_Exercise materials_
(** Lines 704 to 813. *)
Definition imports_5 : list (string * import (S := S) (H := H)) := [
  ("__wbg_toString_029ac24421fd7a24",
    Plain (fn 1 (λ arg0, method arg0 "toString" [])));
  ("__wbg_toString_964ff7fe6eca8362",
    Plain (fn 1 (λ arg0, method arg0 "toString" [])));
  ("__wbg_url_36c39f6580d05409",
    Plain (fn 2 (λ arg0 arg1, return_string hd arg0 (get_prop arg1 "url"))));
  ("__wbg_useProgram_fe720ade4d3b6edb",
    Plain (fn 2 (λ arg0 arg1, void (method arg0 "useProgram" [pass arg1]))));
  ("__wbg_value_d402dce7dcb16251",
    Plain (fn 2 (λ arg0 arg1, return_string hd arg0 (get_prop arg1 "value"))));
  ("__wbg_value_e506a07878790ca0",
    Plain (fn 2 (λ arg0 arg1, return_string hd arg0 (get_prop arg1 "value"))));
  ("__wbg_vertexAttribPointer_75f6ff47f6c9f8cb",
    Plain (fn 7 (λ arg0 arg1 arg2 arg3 arg4 arg5 arg6, void (method arg0 "vertexAttribPointer"
        [ushr arg1; pass arg2; ushr arg3; nonzero arg4; pass arg5; pass arg6]))));
  ("__wbg_view_6c32e7184b8606ad",
    Plain (fn 1 (λ arg0, optional (get_prop arg0 "view"))));
  ("__wbg_viewport_df236eac68bc7467",
    Plain (fn 5 (λ arg0 arg1 arg2 arg3 arg4, void (method arg0 "viewport" [pass arg1; pass
        arg2; pass arg3; pass arg4]))));
  ("__wbg_warn_81ab00e6e16e886d",
    Plain (fn 3 (λ arg0 arg1 arg2, void (o ← global "console"; method o "warn" [pass arg0;
        pass arg1; pass arg2]))));
  ("__wbg_warn_f7ae1b2e66ccb930",
    Plain (fn 1 (λ arg0, void (o ← global "console"; method o "warn" [pass arg0]))));
  ("__wbg_wasClean_a9c77a7100d8534f",
    Plain (fn 1 (λ arg0, get_prop arg0 "wasClean")));
  ("__wbg_width_5f66bde2e810fbde",
    Plain (fn 1 (λ arg0, get_prop arg0 "width")));
  ("__wbindgen_cast_0000000000000001",
    Plain (fn 2 (λ arg0 arg1, make_closure arg0 arg1
        "wasm.wasm_bindgen__closure__destroy__h9f355aeb9ddcb8e7"
        wasm_bindgen__convert__closures_____invoke__h705442ba5fd6af6f)));
  ("__wbindgen_cast_0000000000000002",
    Plain (fn 2 (λ arg0 arg1, make_closure arg0 arg1
        "wasm.wasm_bindgen__closure__destroy__h134d0c2aa920e56d"
        wasm_bindgen__convert__closures_____invoke__h6d25d05bc9ceff60)));
  ("__wbindgen_cast_0000000000000003",
    Plain (fn 2 (λ arg0 arg1, make_closure arg0 arg1
        "wasm.wasm_bindgen__closure__destroy__h95f19d01a36739ae"
        wasm_bindgen__convert__closures_____invoke__hca206b6078dfbc56)));
  ("__wbindgen_cast_0000000000000004",
    Plain (fn 2 (λ arg0 arg1, make_closure arg0 arg1
        "wasm.wasm_bindgen__closure__destroy__h48f27f14ffdc59fa"
        wasm_bindgen__convert__closures_____invoke__h65ce2db5fdf0eedf)));
  ("__wbindgen_cast_0000000000000005",
    Plain (fn 2 (λ arg0 arg1, make_closure arg0 arg1
        "wasm.wasm_bindgen__closure__destroy__h8f547915c018ff00"
        wasm_bindgen__convert__closures_____invoke__h4b2ba69449b74e62)));
  ("__wbindgen_cast_0000000000000006",
    Plain (fn 2 (λ arg0 arg1, make_closure arg0 arg1
        "wasm.wasm_bindgen__closure__destroy__h702817896ba26f41"
        wasm_bindgen__convert__closures_____invoke__h1a6d232d156b5320)));
  ("__wbindgen_cast_0000000000000007",
    Plain (fn 2 (λ arg0 arg1, f32_arg arg0 arg1)));
  ("__wbindgen_cast_0000000000000008",
    Plain (fn 2 (λ arg0 arg1, u16_arg arg0 arg1)));
  ("__wbindgen_cast_0000000000000009",
    Plain (fn 2 (λ arg0 arg1, string_arg arg0 arg1)));
  ("__wbindgen_init_externref_table",
    Plain (fn 0 (init_externref_table)))
].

_Task statement_
Working through the records above, copy each line in which "void" is found.

_Exercise answer_
    Plain (fn 2 (λ arg0 arg1, void (method arg0 "useProgram" [pass arg1]))));
    Plain (fn 7 (λ arg0 arg1 arg2 arg3 arg4 arg5 arg6, void (method arg0 "vertexAttribPointer"
    Plain (fn 5 (λ arg0 arg1 arg2 arg3 arg4, void (method arg0 "viewport" [pass arg1; pass
    Plain (fn 3 (λ arg0 arg1 arg2, void (o ← global "console"; method o "warn" [pass arg0;
    Plain (fn 1 (λ arg0, void (o ← global "console"; method o "warn" [pass arg0]))));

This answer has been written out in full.